Stored data:
------------

Definition Hash (password : Password.PlainPassword) : M S Password.PasswordDigest :=
  do! callerContextError in
  do! of_res (Password.Validate password) in
  do! acquire in
  deferred release
    (let! salt := map_err (fun _ => ESentinel ErrPasswordHashingFailed) (readSalt saltLen) in
     do! callerContextError in
     let hash := argon2_IDKey (derive_input password) salt argonTime argonMemory argonThreads argonKeyLen in
     of_res (res_map_err (wrap1 "construct generated password digest")
               (Password.NewPasswordDigest (encode_hash salt hash)))).

(** [subtle.ConstantTimeCompare(x, y) == 1]: equal contents, whatever the
    lengths. *)
Definition ConstantTimeCompare (x y : list Z) : bool := bool_decide (x = y).

Definition Verify (password : Password.PlainPassword) (digest : Password.PasswordDigest) : M S bool :=
  do! callerContextError in
  do! of_res (Password.Validate password) in
  let! parsed := of_res (parseArgon2idHash (Password.Encoded digest)) in
  do! acquire in
  deferred release
    (do! callerContextError in
     let hash := argon2_IDKey (derive_input password) (pa_salt parsed) (pa_time parsed)
                   (pa_memory parsed) (pa_threads parsed)
                   (uint32 (Z.of_nat (List.length (pa_derivedKey parsed)))) in
     ret (ConstantTimeCompare hash (pa_derivedKey parsed))).

#[global] Instance argon2_hasher : PasswordHasher S := {| ph_Hash := Hash; ph_Verify := Verify |}.

End Service.
(** * The stored form, proved *)

Lemma isRawBase64Character_is_char a : isRawBase64Character a = Base64.is_char a.
Proof. by destruct a as [[] [] [] [] [] [] [] []]. Qed.

Lemma string_forallb_ext p q s : (forall a, p a = q a) -> string_forallb p s = string_forallb q s.
Proof. intros H. induction s as [|a s IH]; [done|]. cbn. by rewrite H, IH. Qed.

Lemma string_forallb_impl (p q : ascii -> bool) s :
  (forall a, p a = true -> q a = true) -> string_forallb p s = true -> string_forallb q s = true.
Proof.
  intros H. induction s as [|a s IH]; [done|]. cbn. intros [Ha Hs]%andb_true_iff.
  by rewrite (H a Ha), IH.
Qed.

Definition free_of (sep : ascii) (s : string) : Prop :=
  string_forallb (fun a => negb (Ascii.eqb a sep)) s = true.
Definition unauthorized (detail : string) : ProblemDescriptor :=
  problem "/errors/unauthorized" StatusUnauthorized titleUnauthorized detail.

Section Spec.
Context {S : Type} `{JWTService S} `{SessionUseCase S} `{AuthorizationUseCase S} `{RateLimiter S}
  `{Environment S}.

Definition over_limit (config : RateLimit) (retryAfter : Z) : ProblemDescriptor :=
  let rounded := duration_String (duration_round retryAfter second) in
  {| Type_ := "/errors/rate-limit"; Status := StatusTooManyRequests;
     TitleKey := titleTooManyRequests; DetailKey := DetailRateLimitExceeded;
     Params := {["RetryAfter" := rounded]};
     Metadata := Some {| limit := Limit config; window := duration_String (Window config);
                         retry_after := rounded |} |}.

(** The limiter admits; the clock is read for the reset header. *)
Definition limited (actorType actorID path : string) (config : RateLimit) : decision S unit :=
  fun s =>
    match Allow actorType actorID path (Limit config) (Window config) s with
    | (Err e, s1) => (inr (MapError e), s1)
    | (Ok (allowed, retryAfter, _), s1) =>
        let s2 := (time_Now s1).2 in
        (if (allowed : bool) then inl tt else inr (over_limit config retryAfter), s2)
    end.

(** The session the claims name is the user's and current. *)
Definition live_session (claims : Claims.JWTClaims) : decision S unit :=
  decide_bind (admit_result (uc_ValidateSession
    {| SessionUC.vi_UserID := Claims.UserID claims;
       SessionUC.vi_SessionID := Claims.SessionID claims;
       SessionUC.vi_JTI := Claims.JTI claims;
       SessionUC.vi_CredentialVersion := Claims.CredentialVersion claims |}))
    (fun live s => (if (live : bool) then inl tt else inr (unauthorized DetailTokenRevoked), s)).

(** A valid access token of a live session. *)
Definition authenticated (auth : string) : decision S Authorization.Principal :=
  if (auth =s "") || negb (HasPrefix auth "Bearer ")
  then fun s => (inr (unauthorized DetailMissingAuthorizationHeader), s)
  else
    decide_bind (admit_result (ParseAndValidate (TrimPrefix auth "Bearer "))) (fun claims =>
      if negb (Claims.IsAccess claims) then fun s => (inr (unauthorized DetailAccessTokenRequired), s)
      else
        decide_bind (live_session claims) (fun _ s =>
          match Authorization.NewPrincipal (Claims.UserID claims) (Claims.SessionID claims)
                  (Claims.CredentialVersion claims) (Claims.Role claims) (Claims.Permissions claims) with
          | Ok principal => (inl principal, s)
          | Err _ => (inr (MapError ErrTokenInvalid), s)
          end)).

(** The authoritative check of a route, after authentication. *)
Inductive check :=
  | NoCheck
  | CheckIdentity
  | CheckPermission (required : Permission.Permission).

Definition checked (k : check) (p : Authorization.Principal) : decision S Authorization.Principal :=
  match k with
  | NoCheck => fun s => (inl p, s)
  | CheckIdentity => admit_result (uc_AuthorizeFreshIdentity p)
  | CheckPermission required => admit_result (uc_AuthorizeFresh p required)
  end.

(** Whom a protected route admits. *)
Definition admission (rl : RateLimitConfig) (k : check) (ip path auth : string)
    : decision S Authorization.Principal :=
  decide_bind (limited "ip" ip path (ProtectedIP rl)) (fun _ =>
  decide_bind (authenticated auth) (fun p =>
  decide_bind (limited "user" (Authorization.userID p) path (Private rl)) (fun _ =>
  checked k p))).

End Spec.

(** * The middleware implements it *)

Section Implementation.
Context {C S : Type} `{GinContext C} {GL : GinLaws C} `{TextLibraries} (problemLocalizer : localizer).
Context `{JWTService S} `{SessionUseCase S} `{AuthorizationUseCase S} `{RateLimiter S}
  `{Environment S}.

(** The clock can be read. *)
Definition clock_total : Prop := forall s : S, exists t s', time_Now s = (Ok t, s').
Context (Hclock : clock_total).

(** What a guard that passes leaves as it was. *)
Record passed (c c' : C) : Prop := {
  passed_request : same_request c c';
  passed_aborted : c_IsAborted c' = c_IsAborted c;
  passed_written : c_Written c' = c_Written c;
}.

(** The response of a refusal: the problem, once, with its status. *)
Record refused (c : C) (d : ProblemDescriptor) (c' : C) : Prop := {
  refused_aborted : c_IsAborted c' = true;
  refused_written : c_Written c' = c_Written c ++ [ProblemDocument (problem_of problemLocalizer c d)];
  refused_status : c_Written c = [] -> c_Status c' = Status d;
  refused_request : same_request c c';
}.

#[export] Instance passed_preorder : PreOrder passed.
Proof.
  split.
  - intros c. by split.
  - intros a b c [R1 A1 W1] [R2 A2 W2]. split; [by transitivity b|congruence|congruence].
Qed.

Lemma passed_header c h : passed c (c_SetResponseHeader h c).
Proof. split; [apply request_header|by autorewrite with gin|by autorewrite with gin]. Qed.

Lemma passed_set c p : passed c (c_Set principalKey p c).
Proof. split; [apply request_set|by autorewrite with gin|by autorewrite with gin]. Qed.

Lemma problem_of_same c c' d :
  same_request c c' -> problem_of problemLocalizer c' d = problem_of problemLocalizer c d.
Proof. intros (Hh & _ & _ & Hu & _). unfold problem_of. by rewrite Hh, Hu. Qed.

Lemma passed_refused c c1 d c' : passed c c1 -> refused c1 d c' -> refused c d c'.
Proof.
  intros [R _ W] [Ra Rw Rs Rr]. split; [done| | |].
  - by rewrite Rw, W, (problem_of_same _ _ _ R).
  - rewrite <- W. exact Rs.
  - by transitivity c1.
Qed.

Lemma WriteProblem_refuses d c (s : S) :
  exists c', WriteProblem (S := S) problemLocalizer d (c, s) = (Ok tt, (c', s)) /\ refused c d c'.
Proof.
  destruct (WriteProblem_run (S := S) problemLocalizer d c s GL) as (c' & Hr & Ha & Hw & Hs & Hq).
  exists c'. split; [exact Hr|]. by split.
Qed.

Lemma refuse_refuses d c (s : S) :
  exists c', refuse (WriteProblem problemLocalizer d) (c, s) = (Ok None, (c', s)) /\ refused c d c'.
Proof.
  destruct (WriteProblem_refuses d c s) as (c1 & Hr & [Ha Hw Hs Hq]).
  exists (c_Abort c1). split.
  - unfold refuse, bind. by rewrite Hr.
  - split; autorewrite with gin; auto. transitivity c1; [done|apply request_abort].
Qed.

(** A guard decides as a specification on the request says, and sets the
    principal it decides. *)
Definition decides (g : HandlerFunc C S) (spec : C -> decision S (option Authorization.Principal)) : Prop :=
  forall c s, c_IsAborted c = false ->
  match spec c s with
  | (inl o, s') => exists c', g (c, s) = (Ok (Some then_return), (c', s')) /\ passed c c'
      /\ c_Get c' principalKey = match o with Some p => Some p | None => c_Get c principalKey end
  | (inr d, s') => exists c', g (c, s) = (Ok None, (c', s')) /\ refused c d c'
  end.

Lemma decides_is_guard g spec : decides g spec -> is_guard g.
Proof.
  intros Hg [c s] Hc. cbn in Hc. specialize (Hg c s Hc). destruct (spec c s) as [[o|d] s'].
  - destruct Hg as (c' & -> & Hp & _). constructor. by rewrite (passed_aborted _ _ Hp).
  - destruct Hg as (c' & -> & Hr). constructor. by destruct Hr.
Qed.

------------

— EXERCISE DESCRIPTION —
Only the lines with "match" are needed; find them in the records and copy each one.

— ANSWER SECTION —
    match Allow actorType actorID path (Limit config) (Window config) s with
          match Authorization.NewPrincipal (Claims.UserID claims) (Claims.SessionID claims)
  match k with
  match spec c s with
      /\ c_Get c' principalKey = match o with Some p => Some p | None => c_Get c principalKey end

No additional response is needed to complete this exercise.